- Promotional poster
- Hangul: 당신의 맛
- Lit.: Your Taste
- RR: Dangsinui mat
- MR: Tangsinŭi mat
- Genre: Romantic comedy
- Created by: Han Jun-hee
- Written by: Jung Soo-yoon
- Directed by: Park Dan-hee
- Starring: Kang Ha-neul; Go Min-si; Kim Shin-rok; Yoo Su-bin;
- Music by: Park Sung-joon
- Country of origin: South Korea
- Original language: Korean
- No. of episodes: 10

Production
- Running time: 60 minutes
- Production company: Shortcake

Original release
- Network: ENA; Genie TV;
- Release: May 12 – June 10, 2025

= Tastefully Yours =

2025 South Korean television series

Tastefully Yours is a 2025 South Korean television series created by Han Jun-hee, written by Jung Soo-yoon, directed by Park Dan-hee, and starring Kang Ha-neul, Go Min-si, Kim Shin-rok and Yoo Su-bin. It aired on ENA from May 12, to June 10, 2025, every Monday and Tuesday at 22:00 (KST). It is available for streaming on Genie TV in South Korea and on Netflix in selected regions.

== Synopsis ==
This is a story about Han Beom-woo, an executive director at Korea's top food conglomerate, Hansang, who runs the best fine dining restaurant in Seoul, and Mo Yeon-joo, a chef crazy about taste who runs a one-table restaurant without a sign in a remote corner of the countryside. They grow together and fall in love while running a small restaurant in Jeonju.

== Cast and characters ==
=== Main ===
- Kang Ha-neul as Han Beom-woo
 An executive director at Korea's top food conglomerate Hansang and the head of Motto, a one-star restaurant.
- Go Min-si as Mo Yeon-joo
 A stubborn and crazy chef who runs a one-table restaurant without a sign in Jeonju.
- Kim Shin-rok as Jin Myeong-sook
 The ace employee of the most popular gukbap restaurant in the area.
- Yoo Su-bin as Shin Chun-seung
 The son of the owner of the gukbap restaurant.

=== Supporting ===
- Bae Na-ra as Han Seon-woo
 The eldest son of Hansang and the head of La Lecel, a two-star fine dining restaurant.
- Hong Hwa-yeon as Jang Young-hye
 Head chef of the fine dining restaurant Motto.
- Bae Yoo-ram as Lee Yu-jin
 An employee at Motto and Han Beom-woo's secretary.
- Oh Min-ae as Han Yeo-ul
 The founder and chef who built Hansang.
- Lee Joong-ok as Butcher store owner
 The owner of a butcher shop in Jeonju.
- Yoon Byung-hee as Vegetable store owner
 The owner of a vegetable shop in Jeonju.
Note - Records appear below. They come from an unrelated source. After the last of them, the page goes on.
Definition _smAddSramAndDdrTbl : sm_run := fun s trigger args =>
  match args with
  | ArgsAddTbl public_ip_addr number_of_entries tbl_hdl_ptr mem_type =>
      r ← _smAddSramTbl (clear_both s) trigger args;
      let '(ret, args, s) := r in
      if ret =? 0 then
        if tot_slots_in_sram (nati_obj s) >=? number_of_entries
        then Done (0, args, SET_NATIOBJ_STATE NATI_STATE_SRAM_ONLY s)
        else
          r ← _smAddDdrTbl s trigger
                (ArgsAddTbl public_ip_addr number_of_entries (Some 0) None);
          let '(ret, _, s) := r in
          if ret =? 0 then
            g ← ipa_nati_statemach s NATI_TRIG_GOTO_SRAM ArgsNull;
            Done (fst (fst g), args, snd g)
          else Done (ret, args, s)
      else
        r ← _smAddDdrTbl s trigger args;
        let '(ret, args, s) := r in
        Done (ret, args, if ret =? 0 then SET_NATIOBJ_STATE NATI_STATE_DDR_ONLY s else s)
  | _ => Fault
  end.

Definition _smDelSramAndDdrTbl : sm_run := fun s trigger args =>
  r ← _smDelTbl (clear_both s) trigger args;
  let '(ret, _, s) := r in
  r ← (if ret =? 0 then _smDelTbl s trigger (ArgsTbl (ddr_tbl_hdl (nati_obj s)))
       else Done (ret, args, s));
  let '(ret, _, s) := r in
  Done (ret, args, if ret =? 0 then BACK2_UNSTARTED_STATE s else s).

Definition _smClrTbl : sm_run := fun s _ args =>
  match args with
  | ArgsTbl tbl_hdl =>
      let '(nmi0, _) := BREAK_TBL_HDL tbl_hdl in
      if negb (IPA_VALID_NAT_MEM_IN nmi0) then Done (- EINVAL, args, s)
      else
        let sub := if nmi0 =? IPA_NAT_MEM_IN_SRAM then SRAM_SUB else DDR_SUB in
        let s := clear_maps sub (clear_cnt sub s) in
        r ← ipa_NATI_clear_ipv4_tbl (sm_nat s) tbl_hdl;
        Done (fst r, args, set_nat (snd r) s)
  | _ => Fault
  end.

(** The table handle of the memory in use, in the two hybrid states. *)
Definition hybrid_hdl (s : sm_state) (tbl_hdl : Z) : Z :=
  if bool_decide (curr_state (nati_obj s) = NATI_STATE_HYBRID) then tbl_hdl
  else ddr_tbl_hdl (nati_obj s).

Definition _smClrTblHybrid : sm_run := fun s trigger args =>
  match args with
  | ArgsTbl tbl_hdl =>
      r ← _smClrTbl s trigger (ArgsTbl (hybrid_hdl s tbl_hdl));
      Done (fst (fst r), args, snd r)
  | _ => Fault
  end.

Definition _smWalkTbl : sm_run := fun s _ args =>
  match args with
  | ArgsWalk T tbl_hdl which cb w =>
      r ← ipa_NATI_walk_ipv4_tbl (sm_nat s) tbl_hdl which cb w;
      Done (fst r, ArgsWalk T tbl_hdl which cb (snd r), s)
  | _ => Fault
  end.

(** The walk of _smWalkTbl is repeated here for the callback's type. *)
Definition _smWalkTblHybrid : sm_run := fun s _ args =>
  match args with
  | ArgsWalk T tbl_hdl which cb w =>
      r ← ipa_NATI_walk_ipv4_tbl (sm_nat s) (hybrid_hdl s tbl_hdl) which cb w;
      Done (fst r, ArgsWalk T tbl_hdl which cb (snd r), s)
  | _ => Fault
  end.

Definition _smStatTbl : sm_run := fun s _ args =>
  match args with
  | ArgsStats tbl_hdl nat_ok idx_ok st0 =>
      r ← ipa_NATI_ipv4_tbl_stats (sm_nat s) tbl_hdl nat_ok idx_ok;
      Done (fst r, ArgsStats tbl_hdl nat_ok idx_ok
                     (match snd r with Some st => Some st | None => st0 end), s)
  | _ => Fault
  end.

Definition _smStatTblHybrid : sm_run := fun s trigger args =>
  match args with
  | ArgsStats tbl_hdl nat_ok idx_ok st0 =>
      r ← _smStatTbl s trigger (ArgsStats (hybrid_hdl s tbl_hdl) nat_ok idx_ok st0);
      let '(ret, new_args, s) := r in
      Done (ret, match new_args with
                 | ArgsStats _ _ _ st => ArgsStats tbl_hdl nat_ok idx_ok st
                 | _ => args
                 end, s)
  | _ => Fault
  end.

(** clnt_rule->redirect = clnt_rule->enable = clnt_rule->time_stamp = 0 *)
Definition clear_fields (u : ipa_nat_ipv4_rule) : ipa_nat_ipv4_rule :=
  {| u_target_ip := u_target_ip u; u_private_ip := u_private_ip u;
     u_target_port := u_target_port u; u_private_port := u_private_port u;
     u_public_port := u_public_port u; u_protocol := u_protocol u; u_pdn_index := u_pdn_index u;
     u_redirect := 0; u_enable := 0; u_time_stamp := 0;
     u_uc_activation_index := u_uc_activation_index u; u_s := u_s u; u_ucp := u_ucp u;
     u_dst_only := u_dst_only u; u_src_only := u_src_only u |}.

Definition _smAddRuleToTbl : sm_run := fun s _ args =>
  match args with
  | ArgsAddRule tbl_hdl clnt_rule rule_hdl =>
      u ← deref clnt_rule;
      let u := clear_fields u in
      r ← ipa_NATI_add_ipv4_rule (sm_nat s) tbl_hdl (Some u) rule_hdl;
      let '(ret, hdl, nat) := r in
      let s := set_nat nat s in
      Done (ret, ArgsAddRule tbl_hdl (Some u) hdl,
        if ret =? 0 then add_cnt (CHOOSE_MEM_SUB (nati_obj s)) 1 s else s)
  | _ => Fault
  end.

Definition _smDelRuleFromTbl : sm_run := fun s _ args =>
  match args with
  | ArgsDelRule tbl_hdl rule_hdl =>
      r ← ipa_NATI_del_ipv4_rule (sm_nat s) tbl_hdl rule_hdl;
      let s := set_nat (snd r) s in
      Done (fst r, args,
        if fst r =? 0 then add_cnt (CHOOSE_MEM_SUB (nati_obj s)) (-1) s else s)
  | _ => Fault
  end.

Definition _smAddRuleHybrid : sm_run := fun s trigger args =>
  match args with
  | ArgsAddRule tbl_hdl clnt_rule rule_hdl =>
      r ← _smAddRuleToTbl s trigger (ArgsAddRule (hybrid_hdl s tbl_hdl) clnt_rule rule_hdl);
      let '(ret, new_args, s) := r in
      let args := match new_args with
                  | ArgsAddRule _ u h => ArgsAddRule tbl_hdl u h
                  | _ => args
                  end in
      if ret =? 0 then
        match args with
        | ArgsAddRule _ _ (Some h) =>
            let sub := CHOOSE_MEM_SUB (nati_obj s) in
            let '(ret, maps) := ipa_nat_map_add (sm_maps s) (o2n sub) h h in
            if negb (ret =? 0) then Done (ret, args, set_maps maps s)
            else
              let '(ret, maps) := ipa_nat_map_add maps (n2o sub) h h in
              Done (ret, args, set_maps maps s)
        | _ => Fault
        end
      else if bool_decide (curr_state (nati_obj s) = NATI_STATE_HYBRID) && negb (hold_state (nati_obj s))
      then
        g ← ipa_nati_statemach s NATI_TRIG_TBL_SWITCH ArgsNull;
        let '(ret, _, s) := g in
        if ret =? 0 then ipa_nati_statemach (SET_NATIOBJ_STATE NATI_STATE_HYBRID_DDR s) trigger args
        else Done (ret, args, s)
      else Done (ret, args, s)
  | _ => Fault
  end.

(** The check for a way back to SRAM after a deletion. *)
Definition back_to_sram (s : sm_state) : exec sm_state :=
  let o := nati_obj s in
  if bool_decide (curr_state o = NATI_STATE_HYBRID_DDR) &&
     (at_sub (CHOOSE_MEM_SUB o) (tot_rules_in_table o) <=? back_to_sram_thresh o) &&
     negb (hold_state o)
  then
    g ← ipa_nati_statemach s NATI_TRIG_TBL_SWITCH ArgsNull;
    let '(ret, _, s) := g in
    Done (if ret =? 0 then SET_NATIOBJ_STATE NATI_STATE_HYBRID s else s)
  else Done s.

Definition _smDelRuleHybrid : sm_run := fun s trigger args =>
  match args with
  | ArgsDelRule tbl_hdl orig_rule_hdl =>
      let sub := CHOOSE_MEM_SUB (nati_obj s) in
      let '(ret, new_rule_hdl, maps) := ipa_nat_map_del (sm_maps s) (o2n sub) orig_rule_hdl 0 in
      if negb (ret =? 0) then Done (ret, args, s)
      else
        let '(_, _, maps) := ipa_nat_map_del maps (n2o sub) new_rule_hdl 0 in
        let s := set_maps maps s in
        r ← _smDelRuleFromTbl s trigger (ArgsDelRule (hybrid_hdl s tbl_hdl) new_rule_hdl);
        let '(ret, _, s) := r in
        if ret =? 0 then s ← back_to_sram s; Done (0, args, s) else Done (ret, args, s)
  | _ => Fault
  end.

Definition _smGoToDdr : sm_run := fun s _ args =>
  r ← ipa_NATI_post_ipv4_init_cmd (sm_nat s) (ddr_tbl_hdl (nati_obj s));
  let s := set_nat (snd r) s in
  Done (fst r, args, if fst r =? 0 then SET_NATIOBJ_STATE NATI_STATE_HYBRID_DDR s else s).

Definition _smGoToSram : sm_run := fun s _ args =>
  r ← ipa_NATI_post_ipv4_init_cmd (sm_nat s) (sram_tbl_hdl (nati_obj s));
  let s := set_nat (snd r) s in
  Done (fst r, args, if fst r =? 0 then SET_NATIOBJ_STATE NATI_STATE_HYBRID s else s).

(** collect_stats: the statistics of the source table are only logged. *)
Definition collect_stats (s : sm_state) (tbl_hdl : Z) (args : sm_args) : exec unit :=
  match args with
  | ArgsNull => Done tt
  | _ => _ ← ipa_NATI_ipv4_tbl_stats (sm_nat s) tbl_hdl true true; Done tt
  end.

Definition count_switch (sub : mem_sub) (ret : Z) (s : sm_state) : sm_state :=
  on_obj (fun o =>
    let w := at_sub sub (sw_stats o) in
    set_sw (set_sub sub
      (if ret =? 0 then {| sw_pass := u32 (sw_pass w + 1); sw_fail := sw_fail w |}
       else {| sw_pass := sw_pass w; sw_fail := u32 (sw_fail w + 1) |}) (sw_stats o)) o) s.

Definition _smSwitchFromDdrToSram : sm_run := fun s _ args =>
  let sub := CHOOSE_MEM_SUB (nati_obj s) in
  _ ← collect_stats s (ddr_tbl_hdl (nati_obj s)) args;
  g ← ipa_nati_statemach s NATI_TRIG_GOTO_SRAM ArgsNull;
  let '(ret, _, s) := g in
  if negb (ret =? 0) then Done (ret, args, s)
  else
    let s := clear_maps SRAM_SUB (clear_cnt SRAM_SUB s) in
    r ← copy_rules (ddr_tbl_hdl (nati_obj s)) (sram_tbl_hdl (nati_obj s)) s;
    Done (fst r, args, count_switch sub (fst r) (snd r)).

Definition _smSwitchFromSramToDdr : sm_run := fun s _ args =>
  let sub := CHOOSE_MEM_SUB (nati_obj s) in
  _ ← collect_stats s (sram_tbl_hdl (nati_obj s)) args;
  g ← ipa_nati_statemach s NATI_TRIG_GOTO_DDR ArgsNull;
  let '(ret, _, s) := g in
  if negb (ret =? 0) then Done (ret, args, s)
  else
    let s := clear_maps DDR_SUB (clear_cnt DDR_SUB s) in
    r ← copy_rules (sram_tbl_hdl (nati_obj s)) (ddr_tbl_hdl (nati_obj s)) s;
    Done (fst r, args, count_switch sub (fst r) (snd r)).

Definition _smGetTmStmp : sm_run := fun s _ args =>
  match args with
  | ArgsStamp tbl_hdl rule_hdl time_stamp =>
      r ← ipa_NATI_query_timestamp (sm_nat s) tbl_hdl rule_hdl time_stamp;
      Done (fst r, ArgsStamp tbl_hdl rule_hdl (snd r), s)
  | _ => Fault
  end.

Definition _smGetTmStmpHybrid : sm_run := fun s trigger args =>
  match args with
  | ArgsStamp tbl_hdl orig_rule_hdl time_stamp =>
      let sub := CHOOSE_MEM_SUB (nati_obj s) in
      let '(ret, new_rule_hdl) := ipa_nat_map_find (sm_maps s) (o2n sub) orig_rule_hdl 0 in
      if negb (ret =? 0) then Done (ret, args, s)
      else
        r ← ipa_NATI_query_timestamp (sm_nat s) (hybrid_hdl s tbl_hdl) new_rule_hdl time_stamp;
        Done (fst r, ArgsStamp tbl_hdl orig_rule_hdl (snd r), s)
  | _ => Fault
  end.

(** ** The table of callbacks *)
Definition _state_mach_tbl (state : ipa_nati_state) (trigger : ipa_nati_trigger) : sm_run :=
  match state, trigger with
  | NATI_STATE_NULL, NATI_TRIG_ADD_TABLE => _smFirstTbl
  | NATI_STATE_DDR_ONLY, NATI_TRIG_ADD_TABLE => _smAddDdrTbl
  | NATI_STATE_SRAM_ONLY, NATI_TRIG_ADD_TABLE => _smAddSramTbl
  | (NATI_STATE_DDR_ONLY | NATI_STATE_SRAM_ONLY), NATI_TRIG_DEL_TABLE => _smDelTbl
  | (NATI_STATE_DDR_ONLY | NATI_STATE_SRAM_ONLY), NATI_TRIG_CLR_TABLE => _smClrTbl
  | (NATI_STATE_DDR_ONLY | NATI_STATE_SRAM_ONLY), NATI_TRIG_WLK_TABLE => _smWalkTbl
  | (NATI_STATE_DDR_ONLY | NATI_STATE_SRAM_ONLY), NATI_TRIG_TBL_STATS => _smStatTbl
  | (NATI_STATE_DDR_ONLY | NATI_STATE_SRAM_ONLY), NATI_TRIG_ADD_RULE => _smAddRuleToTbl
  | (NATI_STATE_DDR_ONLY | NATI_STATE_SRAM_ONLY), NATI_TRIG_DEL_RULE => _smDelRuleFromTbl
  | (NATI_STATE_DDR_ONLY | NATI_STATE_SRAM_ONLY), NATI_TRIG_GET_TSTAMP => _smGetTmStmp
  | NATI_STATE_HYBRID, NATI_TRIG_ADD_TABLE => _smAddSramAndDdrTbl
  | NATI_STATE_HYBRID, NATI_TRIG_TBL_SWITCH => _smSwitchFromSramToDdr
  | NATI_STATE_HYBRID_DDR, NATI_TRIG_TBL_SWITCH => _smSwitchFromDdrToSram
  | (NATI_STATE_HYBRID | NATI_STATE_HYBRID_DDR), NATI_TRIG_DEL_TABLE => _smDelSramAndDdrTbl
  | (NATI_STATE_HYBRID | NATI_STATE_HYBRID_DDR), NATI_TRIG_CLR_TABLE => _smClrTblHybrid
  | (NATI_STATE_HYBRID | NATI_STATE_HYBRID_DDR), NATI_TRIG_WLK_TABLE => _smWalkTblHybrid
  | (NATI_STATE_HYBRID | NATI_STATE_HYBRID_DDR), NATI_TRIG_TBL_STATS => _smStatTblHybrid
  | (NATI_STATE_HYBRID | NATI_STATE_HYBRID_DDR), NATI_TRIG_ADD_RULE => _smAddRuleHybrid
  | (NATI_STATE_HYBRID | NATI_STATE_HYBRID_DDR), NATI_TRIG_DEL_RULE => _smDelRuleHybrid
  | (NATI_STATE_HYBRID | NATI_STATE_HYBRID_DDR), NATI_TRIG_GOTO_DDR => _smGoToDdr
  | (NATI_STATE_HYBRID | NATI_STATE_HYBRID_DDR), NATI_TRIG_GOTO_SRAM => _smGoToSram
  | (NATI_STATE_HYBRID | NATI_STATE_HYBRID_DDR), NATI_TRIG_GET_TSTAMP => _smGetTmStmpHybrid
  | _, _ => _smUndef
  end.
=== Special appearances ===
- Yoo Yeon-seok as Jeon Min
 Yeon-joo's ex-boyfriend who is also a chef.
- Park Ji-hoon as Eun-jae
 An actor that Myeong-sook enjoys to watch.

== Production ==
=== Development ===
Director Han Jun-hee, who participated in D.P. series (2021) as screenwriter and Weak Hero Class 1 (2022) as creative director, is participating as the general creator. Writer Jung Soo-yoon, who penned Boy Flying and Playlist Ending series, and director Park Dan-hee, who helmed Blue Birthday and co-directed of Weak Hero Class 1, have joined forces to work on the series. It is planned by KT Studio and produced by Shortcake.

=== Casting ===
On October 17, 2024, it was reported that Kang Ha-neul, Go Min-si, Kim Shin-rok, and Yoo Su-bin has confirmed their appearances in the series.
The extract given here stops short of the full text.